E. coli is a commensal bacterium in the digestive tract of humans and animals that can become pathogenic and cause many types of fairly serious or even fatal infections if antibiotic therapy remains ineffective. It is against this background that we conducted our study to determine the resistance of E. coli strains in the Ain Témouchent region, where we initially collected a total of 61 isolates, of which 81,97% were in the middle of the and 18,03% in the community environment. These were caused by urinary (59%) and respiratory (41%) infections. They showed a predominance among women (60,60%).Overall antimicrobial resistance results showed quite high levels of antimicrobial resistance to amoxicillin/clavulanic acid (62,79%), trimethoprim/sulfamethoxazole (50%) and piperacillin/tazobactam (46,42%).While they were medium to low for: cefotaxime (26,66%) , fosfomycin (25%) , gentamicin (17,77%) , ceftazidime (16,28%).Hospital bacteria were significantly more resistant than community bacteria to almost all of the antibiotics tested.

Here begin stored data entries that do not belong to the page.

Definition room_of_two : RoomState :=
  Room [] {[ "bob" := Handle 0 0 ]} {[ "zookeeper-1" := Handle 1 1 ]} 3 [].

Lemma two_clients_live : rooms (prune_expired_rooms (from_env (fun _ => None)) two_clients 4) !! "room" = Some room_of_two.
Proof. by vm_compute. Qed.

Lemma register_joins_witness :
  ∃ id next,
    register (Value := unit) (from_env (fun _ => None)) two_clients 4 "room" Agent (Some "bob") (Handle 2 2) =
    Some (Inner next
            (<["room" := room_insert (room_touch room_of_two 4) Agent id (Handle 2 2)]>
               (rooms (prune_expired_rooms (from_env (fun _ => None)) two_clients 4)))
            (auth_events_by_ip (prune_expired_rooms (from_env (fun _ => None)) two_clients 4)),
          Ok (Registered id [Connected id Agent (keys (agents room_of_two)) (keys (zookeepers room_of_two))]
                ((fun peer => (peer, PeerJoined Agent id)) <$> room_peers room_of_two Agent))) ∧
    id ∉ occupied_client_ids room_of_two.
Proof.
  assert (∀ k room, rooms two_clients !! k = Some room → Z.of_nat (size (occupied_client_ids room)) < 2 ^ 64) as Hs.
  { intros k room Hr. unfold two_clients in Hr. cbn in Hr. apply lookup_singleton_Some in Hr as [<- <-]. by vm_compute. }
  pose proof (register_joins (Value := unit) (from_env (fun _ => None)) two_clients 4 "room" Agent (Some "bob")
    (Handle 2 2) Hs) as Hj.
  cbv zeta in Hj. rewrite two_clients_live in Hj.
  destruct Hj as (id & next & E & Hid & _). exists id, next. split; [exact E|exact Hid].
Defined.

The same applies to respiratory bacteria compared to those of urinary origin. The frequency of multidrug resistance was alarming, with only 13% of our isolates fully sensitive to the antibiotics tested in our study. 59% of these isolats were resistant to at least 3 different antibiotics at the same time, 21% were resistant to at least 5 different antibiotics and 3,28% were resistant to 8 different antibiotics at the same time.